Le président vénézuélien capturé, Nicolas Maduro, est arrivé ce lundi au tribunal fédéral de Manhattan à New York pour sa première comparution devant la justice américaine. Détenu dans une prison de Brooklyn depuis son arrestation spectaculaire à Caracas, il doit être présenté à un juge à midi heure locale (17h TU), afin de se voir notifier les charges retenues contre lui.
Au Venezuela, la vice-présidente Delcy Rodríguez, désignée présidente par intérim par la Cour suprême, a tenu dimanche son premier Conseil des ministres. Elle y a plaidé pour l’établissement de relations « équilibrées et respectueuses » avec Washington, appelant les États-Unis à coopérer sur la base de l’égalité souveraine et de la non-ingérence.

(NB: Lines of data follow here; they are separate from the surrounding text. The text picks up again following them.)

#[local] Instance same_bank_refl : Reflexive same_bank.
Proof. intros w. reflexivity. Qed.

#[local] Instance same_bank_trans : Transitive same_bank.
Proof. intros a b c H1 H2. unfold same_bank in *. congruence. Qed.

#[local] Instance bank_le_refl : Reflexive bank_le.
Proof. intros w c. reflexivity. Qed.

#[local] Instance bank_le_trans : Transitive bank_le.
Proof. intros a b c H1 H2 k. etransitivity; [apply H1 | apply H2]. Qed.

#[local] Instance keeps_refl lv : Reflexive (keeps lv).
Proof. intros w. reflexivity. Qed.

#[local] Instance keeps_trans lv : Transitive (keeps lv).
Proof. intros a b c H1 H2. unfold keeps in *. congruence. Qed.

Lemma same_bank_le w w' : same_bank w w' -> bank_le w w'.
Proof. intros H c. rewrite H. reflexivity. Qed.

Lemma same_bank_keeps lv w w' : same_bank w w' -> keeps lv w w'.
Proof. intros H. unfold keeps, counter. rewrite H. reflexivity. Qed.

(** ** The engine: what one emission does *)

Ltac split_pairs :=
  repeat match goal with
         | |- context [sweeten_pairs ?args] =>
             let fs := fresh "fs" in
             let dangling := fresh "dangling" in
             let invalid := fresh "invalid" in
             destruct (sweeten_pairs args) as [[fs dangling] invalid]
         end.

Ltac run_engine :=
  unfold Sugared_With, Sugared_log, sweetenFields, Sugared_Sync, core_write,
    log_Fatal, bind, modify, gets, ret, panic, os_Exit, outcome_of, world_of;
  split_pairs;
  repeat (simpl;
          match goal with
          | |- context [match ?x with _ => _ end] => is_var x; destruct x
          | |- context [Enabled ?a ?b] => destruct (Enabled a b)
          | |- context [sink_ok ?x] => is_var x; destruct (sink_ok x)
          end);
  simpl; auto.

(** An emission ends as its level says and adds exactly one record to the
    trace of attempts; it never touches the counter bank. *)
Lemma Sugared_log_spec s lvl template fmtArgs context w :
  let r := Sugared_log s lvl template fmtArgs context w in
  outcome_of r = after_emit lvl (getMessage template fmtArgs) /\
  counters (world_of r) = counters w /\
  attempts (world_of r) = attempts w ++ [entry_of s lvl template fmtArgs context] /\
  vars (world_of r) = vars w.
Proof.
  unfold entry_of. destruct lvl; run_engine.
Qed.

Lemma Sugared_log_same_bank s lvl template fmtArgs context :
  preserves same_bank (Sugared_log s lvl template fmtArgs context).
Proof. intros w. apply (Sugared_log_spec s lvl template fmtArgs context w). Qed.

Lemma Sugared_With_same_bank s args : preserves same_bank (Sugared_With s args).
Proof. intros w. unfold same_bank. run_engine. Qed.

Lemma Sugared_With_attempts s args w :
  attempts (world_of (Sugared_With s args w)) = attempts w.
Proof. run_engine. Qed.

Lemma Sugared_With_returns s args w :
  exists s', outcome_of (Sugared_With s args w) = Returned s' /\
             s_context s' = s_context s ++ (sweeten_pairs args).1.1.
Proof. run_engine; eexists; split; reflexivity. Qed.

Lemma Sugared_Sync_same_bank s : preserves same_bank (Sugared_Sync s).
Proof. intros w. reflexivity. Qed.

Lemma Config_Build_same_bank config skip : preserves same_bank (Config_Build config skip).
Proof. intros w. unfold Config_Build, same_bank. case_match; reflexivity. Qed.

(** ** The counter bank *)

Lemma value_at_insert c c' n (vec : gmap string nat) :
  value_at c' (<[c := n]> vec) = if decide (c = c') then n else value_at c' vec.
Proof.
  unfold value_at. rewrite lookup_insert. case_decide; reflexivity.
Qed.

Lemma Inc_spec c w :
  Inc c w = (Returned tt, set_counters (fun vec => <[c := S (value_at c vec)]> vec) w).
Proof. reflexivity. Qed.

Lemma Inc_bank_le c : preserves bank_le (Inc c).
Proof.
  intros w c'. simpl. rewrite value_at_insert. case_decide; subst; lia.
Qed.

Lemma Inc_keeps c lv : c <> Level_String lv -> preserves (keeps lv) (Inc c).
Proof.
  intros Hne w. unfold keeps, counter. simpl. rewrite value_at_insert.
  case_decide; [contradiction | reflexivity].
Qed.

(** Emit, then count: the shape of most facade methods. *)
Lemma emit_then_Inc s lvl template fmtArgs context c w :
  let r := (Sugared_log s lvl template fmtArgs context ;;; Inc c) w in
  attempts (world_of r) = attempts w ++ [entry_of s lvl template fmtArgs context] /\
  vars (world_of r) = vars w /\
  match lvl with
  | PanicLevel | FatalLevel =>
      outcome_of r = after_emit lvl (getMessage template fmtArgs) /\
      counters (world_of r) = counters w
  | _ =>
      outcome_of r = Returned tt /\
      counters (world_of r) = <[c := S (value_at c (counters w))]> (counters w)
  end.
Proof.
  destruct (Sugared_log_spec s lvl template fmtArgs context w) as (Ho & Hc & Ha & Hv).
  unfold bind, outcome_of, world_of in *.
  destruct (Sugared_log s lvl template fmtArgs context w) as [o w1]; simpl in *.
  subst o. destruct lvl; simpl; rewrite ?Hc; auto.
Qed.

(** ** A frame rule for every exported operation

    Whatever relation [R] between the state before and after is reflexive
    and transitive, holds when the bank is untouched, and is kept by the
    increments of the six counters the facade uses, is kept by every
    operation whose callback keeps it. *)

Section Frame.

Variable R : World -> World -> Prop.
Context `{!Reflexive R, !Transitive R}.
Hypothesis R_same_bank : forall w w', same_bank w w' -> R w w'.
Hypothesis R_Inc : forall lv, lv <> DPanicLevel -> preserves R (Inc (Level_String lv)).

Lemma frame_same_bank {A} (m : M A) : preserves same_bank m -> preserves R m.
Proof. apply preserves_weaken, R_same_bank. Qed.

Lemma frame_emit s lvl template fmtArgs context :
  preserves R (Sugared_log s lvl template fmtArgs context).
Proof. apply frame_same_bank, Sugared_log_same_bank. Qed.

Lemma frame_emit_Inc s lvl template fmtArgs context lv :
  lv <> DPanicLevel ->
  preserves R (Sugared_log s lvl template fmtArgs context ;;; Inc (Level_String lv)).
Proof.
  intros Hlv. apply (preserves_bind R); [apply frame_emit | intros _; apply R_Inc, Hlv].
Qed.

Lemma frame_exec log op :
  (forall f, callback_of op = Some f -> preserves R (fn_call f)) ->
  preserves R (exec log op).
Proof.
  intros Hf.
  destruct op as [span | | | | | | | | | | e | | | | e msgs | f msgs | | | e | | | | |
                  | dir jsonConsole lvl toDisk]; simpl;
    try (apply frame_emit_Inc; discriminate).
  - (* WithSpan *)
    destruct span; simpl; [| apply (preserves_ret R)].
    apply (preserves_bind R); [| intros ?; apply (preserves_ret R)].
    apply frame_same_bank, Sugared_With_same_bank.
  - (* WarnIf *)
    destruct e; simpl; [| apply (preserves_ret R)].
    apply (frame_emit_Inc _ _ _ _ _ WarnLevel); discriminate.
  - (* ErrorIf *)
    destruct e; simpl; [| apply (preserves_ret R)].
    destruct msgs; apply (frame_emit_Inc _ _ _ _ _ ErrorLevel); discriminate.
  - (* ErrorIfCalling *)
    apply (preserves_bind R); [apply Hf; reflexivity |].
    intros [e |]; [| apply (preserves_ret R)].
    destruct msgs; apply (frame_emit_Inc _ _ _ _ _ ErrorLevel); discriminate.
  - (* PanicIf *)
    destruct e; simpl; [apply frame_emit | apply (preserves_ret R)].
  - (* Fatal *)
    apply (preserves_bind R); [apply (R_Inc FatalLevel); discriminate |].
    intros _. apply frame_emit.
  - (* Sync *)
    apply (preserves_bind R); [| intros ?; apply (preserves_ret R)].
    apply frame_same_bank, Sugared_Sync_same_bank.
  - (* Write *)
    apply (preserves_bind R); [| intros ?; apply (preserves_ret R)].
    apply (preserves_bind R); [apply frame_emit | intros _; apply (preserves_ret R)].
  - (* the package-level Infow *)
    apply (preserves_bind R); [apply (preserves_gets R) |].
    intros g. apply (preserves_bind R); [| intros _; apply (R_Inc InfoLevel); discriminate].
    destruct g; [| apply (preserves_panic R)].
    apply (frame_emit_Inc _ _ _ _ _ InfoLevel); discriminate.
  - (* CreateProductionLogger *)
    apply (preserves_bind R); [| intros ?; apply (preserves_ret R)].
    apply (preserves_bind R); [apply frame_same_bank, Config_Build_same_bank |].
    intros [zl | e]; [apply (preserves_ret R) |].
    apply (preserves_bind R); [apply (R_Inc FatalLevel); discriminate |].
    intros _. apply frame_same_bank. intros w. reflexivity.
Qed.

End Frame.

(** ** Messages *)

Lemma append_empty_r (s : string) : s +:+ "" = s.
Proof.
  induction s as [| a s IH]; [reflexivity |].
  change (String a s +:+ "") with (String a (s +:+ "")). now rewrite IH.
Qed.

(** A single operand is printed by [Sprint] in its default format. *)
Lemma getMessage_single (v : Value) : getMessage "" [v] = format_v v.
Proof. unfold getMessage. simpl. apply append_empty_r. Qed.

Lemma contains_intro (pre needle post : string) :
  contains needle (pre +:+ needle +:+ post).
Proof. exists pre, post. reflexivity. Qed.

(** The record of a call with one operand and no key-value pairs. *)
Lemma entry_of_single s lvl (v : Value) :
  entry_of s lvl "" [v] [] = mkEntry lvl (format_v v) (s_context s).
Proof.
  unfold entry_of. rewrite getMessage_single. simpl. now rewrite app_nil_r.
Qed.

(** ** The emission methods and their counters *)

(** Every emission method except Panic, Panicf and Fatalf adds one to the
    counter of its level and leaves the rest of the bank as it was. *)
Lemma exec_emission_counts log op lv w :
  emission_level op = Some lv ->
  increment_after_terminal op = false ->
  counters (world_of (exec log op w))
  = <[Level_String lv := S (counter lv w)]> (counters w).
Proof.
  intros Hlv Hterm.
  destruct op; simpl in Hlv, Hterm; try discriminate; injection Hlv as <-;
    try (match goal with
         | |- _ = <[Level_String ?lv := _]> _ =>
             first
               [ exact (proj2 (proj2 (proj2
                   (emit_then_Inc (l log) lv "" _ [] (Level_String lv) w))))
               | exact (proj2 (proj2 (proj2
                   (emit_then_Inc (l log) lv _ [] _ (Level_String lv) w)))) ]
         end).
  (* Fatal: the increment comes first *)
  unfold exec, logger_Fatal, bind. rewrite Inc_spec.
  match goal with
  | |- context [Sugared_Fatal ?s ?a ?w'] =>
      destruct (Sugared_log_spec s FatalLevel "" a [] w') as (_ & Hc & _)
  end.
  unfold Sugared_Fatal.
  destruct (Sugared_log _ _ _ _ _ _) as [[[] | v | c] w1]; simpl in *; exact Hc.
Qed.

(** Panic, Panicf and Fatalf hand their record to the engine, which does not
    return: the increment written after the call is never run. *)
Lemma exec_terminal_skips_Inc log op lv w :
  emission_level op = Some lv ->
  increment_after_terminal op = true ->
  counters (world_of (exec log op w)) = counters w /\
  returns (outcome_of (exec log op w)) = false.
Proof.
  intros Hlv Hterm.
  destruct op; simpl in Hlv, Hterm; try discriminate; injection Hlv as <-.
  - destruct (emit_then_Inc (l log) PanicLevel "" args [] panicLineCounter w)
      as (_ & _ & Ho & Hc).
    split; [exact Hc |]. unfold exec, logger_Panic, Sugared_Panic. now rewrite Ho.
  - destruct (emit_then_Inc (l log) PanicLevel "" [VString (Sprintf format values)] []
                panicLineCounter w) as (_ & _ & Ho & Hc).
    split; [exact Hc |]. unfold exec, logger_Panicf, Sugared_Panic. now rewrite Ho.
  - destruct (emit_then_Inc (l log) FatalLevel "" [VString (Sprintf format values)] []
                fatalLineCounter w) as (_ & _ & Ho & Hc).
    split; [exact Hc |]. unfold exec, logger_Fatalf, Sugared_Fatal. now rewrite Ho.
Qed.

Une opération militaire américaine aux lourdes conséquences
Dans la nuit du vendredi 2 au samedi 3 janvier, les États-Unis ont mené des bombardements à Caracas, opération au cours de laquelle Nicolas Maduro a été capturé puis exfiltré du pays avec son épouse, Cilia Flores. Le couple est accusé de narcoterrorisme, de conspiration pour l’importation de cocaïne et de possession d’armes de guerre. Inculpé une première fois en 2020, l’ex-chef de l’État fait désormais face à un acte d’accusation actualisé de 25 pages.
Selon La Havane, cette opération a coûté la vie à 32 ressortissants cubains présents au Venezuela dans le cadre de missions officielles. Cuba a décrété deux jours de deuil national et dénoncé une « attaque criminelle » de Washington.
Réactions internationales et tensions diplomatiques
Donald Trump a affirmé dimanche soir que les États-Unis étaient désormais « aux commandes » du Venezuela, accentuant les inquiétudes internationales. À l’ONU, le secrétaire général Antonio Guterres a rappelé la nécessité de respecter la souveraineté et l’indépendance politique des États, tandis que la légalité de l’arrestation de Maduro est débattue au Conseil de sécurité.
La France, par la voix du président Emmanuel Macron, a indiqué ne pas approuver la méthode employée par Washington, tout en qualifiant Nicolas Maduro de « dictateur » et en estimant que son départ constitue « une bonne nouvelle pour les Vénézuéliens ».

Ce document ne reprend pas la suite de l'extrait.